Keeping in tune with the energetic yet heavy blend of rock and roll, glam rock and indie, the album’s opening track “Death Dance” instantly brings a connection with elements drawn from the pop-punk section of the rock genre. This is no surprise; the band have been compared to previous punk acts such as My Chemical Romance due to their style and have shown praise for pop-punk acts old and new, so the influence evidently has its roots in what has inspired the band from their very beginnings in 2008. “Death Dance” is a classic case of an upbeat tune with a far from happy message in its lyrics. Leith sings about masking thoughts and feelings, and changing himself to fit the world around him. He comments on being unsatisfied in an age where “sex and horror are gods” and “where all our bodies are flawed”, seeking to change to live with freedom and acceptance for all. The fear and pain in these thoughts, true or otherwise, is conveyed in such a layered way as his vocals are as rough and raw as the emotions in the words he sings out.
Praise to Leith’s vocal versatility, when he can stand on that brink between clean and unclean vocals throughout the chorus; yet easily transition to smooth it out throughout the bridge of this tune. This is a continuing pattern throughout the album, and it is a testament to Leith’s abilities as the lead singer of Palaye Royale.
The album’s leading single “You’ll Be Fine” opens with a theatrical feel that lasts throughout the track’s first verse before transitioning back into the usual rock mix fans know and love. Theatricality works hand-in-hand with what Palaye Royale give the masses.

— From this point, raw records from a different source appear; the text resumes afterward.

(* ===== verification/ClientScenarios.v ===== *)
(** Concrete executions of a client, alone and against a server: the events of
    [ClientProperties.v] as an executable function, and the instances of the
    theorems of [ClientProperties.v], [ClientEnd.v], [Login.v], [Commands.v] and
    [Conversation.v]. *)

From S2P Require Import Prelude Frame Message Utils AppState Tls StorageApi World ChatServer ClientSession ServerInvariant ServerSteps ServerProperties Scenarios.
From S2P Require Import ChatClient ClientProperties ClientEnd Login Commands Conversation.
Local Open Scope string_scope.
Local Open Scope chat_scope.

(* ===================================================================== *)
(** * Events, executed *)

(** The list without the first occurrence of an operation, if there is one. *)
Fixpoint take_pending (p : Pending) (l : list Pending) : option (list Pending) :=
  match l with
  | [] => None
  | q :: l' => if decide (q = p) then Some l' else (fun r => q :: r) <$> take_pending p l'
  end.

Section client_events.
Context `{OpenSSL} `{Platform} `{Sodium} `{Disk}.

Definition consume (e : Event) (w : ClientWorld) : option ClientWorld :=
  match completes e with
  | Some p => (fun l => put_pending l w) <$> take_pending p (pending w)
  | None =>
      match e with
      | TaskRuns t =>
          match tasks w with
          | t' :: rest => if decide (t' = t) then Some (put_tasks rest w) else None
          | [] => None
          end
      | _ => Some w
      end
  end.

Definition allowedb (e : Event) (w : ClientWorld) : bool :=
  match e with
  | LineRead _ | ReadFailed _ => reading (client w)
  | WriteDone | WriteFailed _ _ => write_pending (client w)
  | DeadlineOver _ _ true => false
  | _ => true
  end.

Definition perform_event (e : Event) (w : ClientWorld) : option ClientWorld :=
  if allowedb e w then (fun w1 => (perform e w1).2) <$> consume e w else None.

Fixpoint perform_events (es : list Event) (tr : list (ClientWorld * Event)) (w : ClientWorld) :
    option (list (ClientWorld * Event) * ClientWorld) :=
  match es with
  | [] => Some (tr, w)
  | e :: es' => match perform_event e w with
                | Some w' => perform_events es' (tr ++ [(w, e)])%list w'
                | None => None
                end
  end.

Lemma take_pending_spec p l l' :
  take_pending p l = Some l' ->
  exists before after, l = (before ++ p :: after)%list /\ l' = (before ++ after)%list.
Proof.
  revert l'. induction l as [|q l IH]; intros l'; cbn [take_pending]; [done|].
  destruct (decide (q = p)) as [->|Hne]; [intros [= <-]; by exists [], l|].
  destruct (take_pending p l) as [r|]; [|done]. intros [= <-].
  destruct (IH r eq_refl) as (before & after & -> & ->). by exists (q :: before), after.
Qed.

Lemma consume_consumes e w w1 : consume e w = Some w1 -> consumes w e w1.
Proof.
  unfold consume. destruct (completes e) as [p|] eqn:Ep.
  - destruct (take_pending p (pending w)) as [l|] eqn:E; [|done]. intros [= <-].
    destruct (take_pending_spec _ _ _ E) as (before & after & Hw & ->).
    by apply (consumes_pending w e p before after).
  - destruct e; try (intros [= <-]; by apply consumes_nothing).
    destruct (tasks w) as [|t' rest] eqn:E; [done|]. destruct (decide (t' = t)) as [->|]; [|done].
    intros [= <-]. by apply consumes_task.
Qed.

Lemma perform_event_step e w w' : perform_event e w = Some w' -> step w e w'.
Proof.
  unfold perform_event. destruct (allowedb e w) eqn:Ea; [|done].
  destruct (consume e w) as [w1|] eqn:E; [|done]. intros [= <-].
  apply do_step; [|by apply consume_consumes]. by destruct e as [| |? ? []| | | | | | | | | | | | |].
Qed.

Lemma perform_events_runs es w0 tr w tr' w' :
  runs w0 tr w -> perform_events es tr w = Some (tr', w') -> runs w0 tr' w'.
Proof.
  revert tr w. induction es as [|e es IH]; intros tr w Hr; cbn [perform_events]; [by intros [= <- <-]|].
  destruct (perform_event e w) as [w1|] eqn:E; [|done]. apply IH.
  eapply runs_step; [exact Hr|]. by apply perform_event_step.
Qed.
End client_events.

(* ===================================================================== *)
(** * A client that connects *)

Definition ann_identity : ClientIdentity :=
  let '(pk, sk) := crypto_sign_keypair 5 in MkIdentity pk sk (bytes_to_hex pk).

Definition hello_frame : string := default "" (value (encode_server_frame (Server.Hello VERSION))).

(** With TLS, to a server seen for the first time; the posted Hello is sent and the
    server's is read. *)
Definition connect_events : list Event :=
  [CallSetIdentity ann_identity;
   Connect "chat.example" 7777; Resolved 0 "chat.example" 7777 None;
   TcpDone 0 "chat.example" 7777 None None; HandshakeDone 0 "chat.example" 7777 None alpha].

Definition empty_run := (@nil (ClientWorld * Event), new_client default_client_config initial_app_state ∅).
Definition connecting_run := default empty_run
  (perform_events (take 3 connect_events) [] empty_run.2).
Definition connected_run := default empty_run
  (perform_events (connect_events ++ [LineRead (line_of hello_frame)]) [] empty_run.2).

Lemma connecting_runs : runs empty_run.2 connecting_run.1 connecting_run.2.
Proof.
  apply (perform_events_runs (take 3 connect_events) empty_run.2 [] empty_run.2); [constructor|].
  unfold connecting_run. destruct (perform_events _ _ _) as [[tr w]|] eqn:E; [done|].
  revert E. vm_compute. done.
Qed.

Lemma connected_runs : runs empty_run.2 connected_run.1 connected_run.2.
Proof.
  apply (perform_events_runs (connect_events ++ [LineRead (line_of hello_frame)]) empty_run.2 []
    empty_run.2); [constructor|].
  unfold connected_run. destruct (perform_events _ _ _) as [[tr w]|] eqn:E; [done|].
  revert E. vm_compute. done.
Qed.


Lemma silent_until_accepted_witness :
  certificate_accepted default_client_config connected_run.1 \/
  (connected_ (client connected_run.2) = false /\ sent (client connected_run.2) = [] /\
   write_queue_ (client connected_run.2) = [] /\
   forall wire, TaskSend wire ∉ tasks connected_run.2).
Proof.
  apply (silent_until_accepted default_client_config initial_app_state ∅ connected_run.1
    connected_run.2); [reflexivity|]. apply connected_runs.
Defined.

(* ===================================================================== *)
(** * Joining a server with two users *)

(** A third session, which has said Hello. *)
Definition third_events : list Scenarios.Event :=
  [EventAccept 3%N; EventHandshake 3%N; EventSend 3%N (Client.Hello VERSION)].
Definition three_sessions : World unit := default two_clients (run_events third_events two_clients).

Lemma ann_signs challenge :
  verify_identity_signature (public_key_hex ann_identity) challenge
    (sign_identity_challenge ann_identity challenge) = true.
Proof.
  rewrite verify_signed.
  { change (public_key ann_identity) with (crypto_sign_keypair 5).1.
    change (secret_key ann_identity) with (crypto_sign_keypair 5).2. apply signature_verifies. }
  split; [|split]; vm_compute; reflexivity.
Qed.

Lemma login_completes_witness :
  exists f1 f3,
    let w1 := (ClientSession.on_line 3%N (line_of f1) three_sessions).2 in
    let w2 := (ClientSession.on_line 3%N (line_of f3) w1).2 in
    nickname w2 3%N = "carol" /\
    identities_ (server w2) !! "carol" = Some (public_key_hex ann_identity).
Proof.
  destruct (login_completes ann_identity "carol" 3%N connected_run.2 three_sessions)
    as (f1 & f2 & f3 & fa & fj & _ & _ & _ & _ & Hn & Hi & _).
  - split; vm_compute; reflexivity.
  - vm_compute; reflexivity.
  - exact ann_signs.
  - split; try (vm_compute; reflexivity). eexists. vm_compute. reflexivity.
  - exists f1, f3. split; [exact Hn|exact Hi].
Defined.

(* ===================================================================== *)
(** * A line typed by the guest *)

Definition guest_process : Process (S := unit) :=
  MkProcess None (Some connected_run.2) initial_app_state 0.

Lemma guest_line_arrives_witness :
  posts guest_process
    (handle_chat_input "/whisper  bob   see you at  8" (MkContext "carol" false) guest_process).2
    (Client.Whisper "bob" "see you at  8").
Proof.
  apply (guest_line_arrives "/whisper  bob   see you at  8" _ (MkContext "carol" false) guest_process
    connected_run.2).
  - apply (means_whisper 1 "bob" 2 "see you at  8"); [by split|done].
  - reflexivity.
  - split; vm_compute; reflexivity.
Defined.

(* ===================================================================== *)
(** * A line of chat *)

(** The client of somebody in the den. *)
Definition den_member : ClientWorld :=
  ChatClient.put_app (activate_room 2%N "den" "" initial_app_state) connected_run.2.

(** Ann speaks in the den; Bob, who is there, reads it. *)
Lemma chat_arrives_witness :
  clock_format /\ may_speak 1%N "ann" den two_clients /\
  exists frame wire,
    let w' := (ClientSession.on_line 1%N (line_of frame) two_clients).2 in
    World.tasks w' = (World.tasks two_clients ++ [TaskDeliver 1%N wire; TaskDeliver 2%N wire])%list /\
    message_snapshot (ChatClient.app (ChatClient.on_line (line_of wire) den_member).2) = ["[12:00:00] ann: hello"].
Proof.
  assert (clock_format) as HC by (intros t; vm_compute; split; reflexivity).
  assert (may_speak 1%N "ann" den two_clients) as Hm.
  { split; try (vm_compute; reflexivity). vm_compute. discriminate. }
  split; [exact HC|]. split; [exact Hm|].
  destruct (chat_arrives "hello" (MkContext "ann" false) guest_process connected_run.2 1%N "ann" den two_clients
    HC two_clients_inv) as (cw' & frame & wire & _ & _ & _ & (Ht & _) & Hshow).
  - split; vm_compute; reflexivity.
  - exact Hm.
  - reflexivity.
  - intros rest Hr. discriminate Hr.
  - exists frame, wire. cbv zeta. split.
    + rewrite Ht. apply f_equal. vm_compute. reflexivity.
    + rewrite (Hshow den_member) by (vm_compute; reflexivity). vm_compute. reflexivity.
Defined.

(* ===================================================================== *)
(** * A client that leaves *)

(** The connected client is closed, while two lines are on their way to it. *)
Lemma closed_client_ends_witness :
  connecting_ (client connected_run.2) = false /\
  sn runs_out ((ChatClient.close connected_run.2).2, [""; "x"]).
Proof.
  assert (connecting_ (client connected_run.2) = false) as Hn by (vm_compute; reflexivity).
  split; [exact Hn|]. exact (proj1 (closed_client_ends alpha connected_run.2 [""; "x"] Hn)).
Defined.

Special praise to the use of percussion throughout “You’ll Be Fine”, so praises to drummer Barrett for keeping up with the up-and-down beat of the song. Percussion is what keeps a song moving steady; keeping such a beat and pattern throughout a song such as this is a talent.
One of the more tragic tales on the album is the deathly themed “Hospital Beds”. A fan favourite thus far, it opens with a softer piano-led introduction, setting the tone of death and departure for the listener. The lyrics tell a story from the perspective of an individual who has passed on to the afterlife, watching another person who is nearing the end of her life, and speaks of living for the moment. Leith sings a request of “leave the living for today, and dying for tomorrow”, accompanied by a background sound of the collision of two music worlds.
Differing once more from their usual sound, Palaye Royale combine a sense of classical elements with their heavy rock style. The piano and electric guitar is a pairing made in rock heaven and further identifies the band as a twist in the genre. “Hospital Beds” is the band’s twist on a ballad, it seems, and they make the heavy emotion work with the heavy sound they produce.
Overall, the rock group’s sophomore studio album continues seamlessly from its ‘Side A’ predecessor, and amplifies the sound that Palaye Royale have now spent an entire decade perfecting, and are still honing and improving as time passes.
Prepare for the Final Boom.
Boom Boom Room (Side B) is out now via Sumerian Records.